* **THE TASK**
Go through the lines below and retype each one exactly.

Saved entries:

_ _ _ _

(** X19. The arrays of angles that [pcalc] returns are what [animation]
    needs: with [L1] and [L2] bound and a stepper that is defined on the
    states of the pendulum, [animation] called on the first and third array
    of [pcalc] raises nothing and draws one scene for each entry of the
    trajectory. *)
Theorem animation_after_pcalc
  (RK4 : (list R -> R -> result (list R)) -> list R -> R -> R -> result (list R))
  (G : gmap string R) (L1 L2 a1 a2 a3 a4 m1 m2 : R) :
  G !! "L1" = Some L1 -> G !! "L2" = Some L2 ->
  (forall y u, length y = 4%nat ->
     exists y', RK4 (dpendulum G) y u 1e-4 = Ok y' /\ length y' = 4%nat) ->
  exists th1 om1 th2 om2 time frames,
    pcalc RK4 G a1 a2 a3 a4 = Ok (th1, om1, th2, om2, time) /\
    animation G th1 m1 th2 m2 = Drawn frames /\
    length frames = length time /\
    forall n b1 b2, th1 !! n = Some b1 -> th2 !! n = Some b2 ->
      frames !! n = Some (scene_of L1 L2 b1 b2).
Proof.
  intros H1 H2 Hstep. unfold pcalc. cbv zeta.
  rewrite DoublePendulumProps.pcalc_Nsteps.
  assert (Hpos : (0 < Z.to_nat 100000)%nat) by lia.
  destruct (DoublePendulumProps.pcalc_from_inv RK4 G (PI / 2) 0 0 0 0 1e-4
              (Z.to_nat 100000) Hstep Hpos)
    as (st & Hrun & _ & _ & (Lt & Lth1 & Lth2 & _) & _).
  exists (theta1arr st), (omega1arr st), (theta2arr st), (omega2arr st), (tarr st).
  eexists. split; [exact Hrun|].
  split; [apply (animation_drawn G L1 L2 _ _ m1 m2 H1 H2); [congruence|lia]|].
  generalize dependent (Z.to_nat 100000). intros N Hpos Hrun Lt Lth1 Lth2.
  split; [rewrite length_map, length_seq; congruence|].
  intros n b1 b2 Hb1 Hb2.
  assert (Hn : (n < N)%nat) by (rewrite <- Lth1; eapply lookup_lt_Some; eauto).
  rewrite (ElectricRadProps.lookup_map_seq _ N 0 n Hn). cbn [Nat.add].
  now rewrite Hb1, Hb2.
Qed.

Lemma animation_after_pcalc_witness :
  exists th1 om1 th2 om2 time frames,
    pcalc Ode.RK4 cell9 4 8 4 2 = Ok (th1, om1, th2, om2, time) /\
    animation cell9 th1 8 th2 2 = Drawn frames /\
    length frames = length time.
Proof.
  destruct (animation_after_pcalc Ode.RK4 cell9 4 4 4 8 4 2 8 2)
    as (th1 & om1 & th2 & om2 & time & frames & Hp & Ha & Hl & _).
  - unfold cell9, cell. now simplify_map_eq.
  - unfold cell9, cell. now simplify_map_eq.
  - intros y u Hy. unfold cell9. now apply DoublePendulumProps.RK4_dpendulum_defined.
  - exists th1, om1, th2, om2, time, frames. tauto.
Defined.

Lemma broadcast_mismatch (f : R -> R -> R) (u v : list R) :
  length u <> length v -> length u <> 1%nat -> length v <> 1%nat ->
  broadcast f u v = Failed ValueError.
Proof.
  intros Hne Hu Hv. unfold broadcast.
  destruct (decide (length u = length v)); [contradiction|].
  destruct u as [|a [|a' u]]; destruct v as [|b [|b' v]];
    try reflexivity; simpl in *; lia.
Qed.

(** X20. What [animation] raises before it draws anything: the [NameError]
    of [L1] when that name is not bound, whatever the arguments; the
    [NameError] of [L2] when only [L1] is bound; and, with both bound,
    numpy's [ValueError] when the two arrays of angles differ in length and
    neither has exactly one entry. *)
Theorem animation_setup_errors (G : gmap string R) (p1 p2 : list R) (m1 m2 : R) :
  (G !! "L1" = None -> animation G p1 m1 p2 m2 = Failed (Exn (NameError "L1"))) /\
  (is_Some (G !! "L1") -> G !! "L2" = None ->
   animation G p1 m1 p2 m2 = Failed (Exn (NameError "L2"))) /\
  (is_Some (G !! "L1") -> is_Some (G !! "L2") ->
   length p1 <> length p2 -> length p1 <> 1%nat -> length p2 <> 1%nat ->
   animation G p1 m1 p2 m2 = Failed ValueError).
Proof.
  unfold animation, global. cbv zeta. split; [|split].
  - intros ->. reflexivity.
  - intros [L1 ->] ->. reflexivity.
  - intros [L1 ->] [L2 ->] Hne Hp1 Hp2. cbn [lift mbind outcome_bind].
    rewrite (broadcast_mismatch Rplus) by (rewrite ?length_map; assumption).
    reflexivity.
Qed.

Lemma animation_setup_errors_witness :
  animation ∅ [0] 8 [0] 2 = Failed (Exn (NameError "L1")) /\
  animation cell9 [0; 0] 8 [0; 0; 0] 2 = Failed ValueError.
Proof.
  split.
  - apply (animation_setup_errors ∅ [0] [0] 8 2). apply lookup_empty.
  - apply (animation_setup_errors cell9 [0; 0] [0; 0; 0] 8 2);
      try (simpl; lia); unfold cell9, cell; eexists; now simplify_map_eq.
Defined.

_ _ _ _

* **RESPONSE**
(** X19. The arrays of angles that [pcalc] returns are what [animation]
    needs: with [L1] and [L2] bound and a stepper that is defined on the
    states of the pendulum, [animation] called on the first and third array
    of [pcalc] raises nothing and draws one scene for each entry of the
    trajectory. *)
Theorem animation_after_pcalc
  (RK4 : (list R -> R -> result (list R)) -> list R -> R -> R -> result (list R))
  (G : gmap string R) (L1 L2 a1 a2 a3 a4 m1 m2 : R) :
  G !! "L1" = Some L1 -> G !! "L2" = Some L2 ->
  (forall y u, length y = 4%nat ->
     exists y', RK4 (dpendulum G) y u 1e-4 = Ok y' /\ length y' = 4%nat) ->
  exists th1 om1 th2 om2 time frames,
    pcalc RK4 G a1 a2 a3 a4 = Ok (th1, om1, th2, om2, time) /\
    animation G th1 m1 th2 m2 = Drawn frames /\
    length frames = length time /\
    forall n b1 b2, th1 !! n = Some b1 -> th2 !! n = Some b2 ->
      frames !! n = Some (scene_of L1 L2 b1 b2).
Proof.
  intros H1 H2 Hstep. unfold pcalc. cbv zeta.
  rewrite DoublePendulumProps.pcalc_Nsteps.
  assert (Hpos : (0 < Z.to_nat 100000)%nat) by lia.
  destruct (DoublePendulumProps.pcalc_from_inv RK4 G (PI / 2) 0 0 0 0 1e-4
              (Z.to_nat 100000) Hstep Hpos)
    as (st & Hrun & _ & _ & (Lt & Lth1 & Lth2 & _) & _).
  exists (theta1arr st), (omega1arr st), (theta2arr st), (omega2arr st), (tarr st).
  eexists. split; [exact Hrun|].
  split; [apply (animation_drawn G L1 L2 _ _ m1 m2 H1 H2); [congruence|lia]|].
  generalize dependent (Z.to_nat 100000). intros N Hpos Hrun Lt Lth1 Lth2.
  split; [rewrite length_map, length_seq; congruence|].
  intros n b1 b2 Hb1 Hb2.
  assert (Hn : (n < N)%nat) by (rewrite <- Lth1; eapply lookup_lt_Some; eauto).
  rewrite (ElectricRadProps.lookup_map_seq _ N 0 n Hn). cbn [Nat.add].
  now rewrite Hb1, Hb2.
Qed.

Lemma animation_after_pcalc_witness :
  exists th1 om1 th2 om2 time frames,
    pcalc Ode.RK4 cell9 4 8 4 2 = Ok (th1, om1, th2, om2, time) /\
    animation cell9 th1 8 th2 2 = Drawn frames /\
    length frames = length time.
Proof.
  destruct (animation_after_pcalc Ode.RK4 cell9 4 4 4 8 4 2 8 2)
    as (th1 & om1 & th2 & om2 & time & frames & Hp & Ha & Hl & _).
  - unfold cell9, cell. now simplify_map_eq.
  - unfold cell9, cell. now simplify_map_eq.
  - intros y u Hy. unfold cell9. now apply DoublePendulumProps.RK4_dpendulum_defined.
  - exists th1, om1, th2, om2, time, frames. tauto.
Defined.

Lemma broadcast_mismatch (f : R -> R -> R) (u v : list R) :
  length u <> length v -> length u <> 1%nat -> length v <> 1%nat ->
  broadcast f u v = Failed ValueError.
Proof.
  intros Hne Hu Hv. unfold broadcast.
  destruct (decide (length u = length v)); [contradiction|].
  destruct u as [|a [|a' u]]; destruct v as [|b [|b' v]];
    try reflexivity; simpl in *; lia.
Qed.

(** X20. What [animation] raises before it draws anything: the [NameError]
    of [L1] when that name is not bound, whatever the arguments; the
    [NameError] of [L2] when only [L1] is bound; and, with both bound,
    numpy's [ValueError] when the two arrays of angles differ in length and
    neither has exactly one entry. *)
Theorem animation_setup_errors (G : gmap string R) (p1 p2 : list R) (m1 m2 : R) :
  (G !! "L1" = None -> animation G p1 m1 p2 m2 = Failed (Exn (NameError "L1"))) /\
  (is_Some (G !! "L1") -> G !! "L2" = None ->
   animation G p1 m1 p2 m2 = Failed (Exn (NameError "L2"))) /\
  (is_Some (G !! "L1") -> is_Some (G !! "L2") ->
   length p1 <> length p2 -> length p1 <> 1%nat -> length p2 <> 1%nat ->
   animation G p1 m1 p2 m2 = Failed ValueError).
Proof.
  unfold animation, global. cbv zeta. split; [|split].
  - intros ->. reflexivity.
  - intros [L1 ->] ->. reflexivity.
  - intros [L1 ->] [L2 ->] Hne Hp1 Hp2. cbn [lift mbind outcome_bind].
    rewrite (broadcast_mismatch Rplus) by (rewrite ?length_map; assumption).
    reflexivity.
Qed.

Lemma animation_setup_errors_witness :
  animation ∅ [0] 8 [0] 2 = Failed (Exn (NameError "L1")) /\
  animation cell9 [0; 0] 8 [0; 0; 0] 2 = Failed ValueError.
Proof.
  split.
  - apply (animation_setup_errors ∅ [0] [0] 8 2). apply lookup_empty.
  - apply (animation_setup_errors cell9 [0; 0] [0; 0; 0] 8 2);
      try (simpl; lia); unfold cell9, cell; eexists; now simplify_map_eq.
Defined.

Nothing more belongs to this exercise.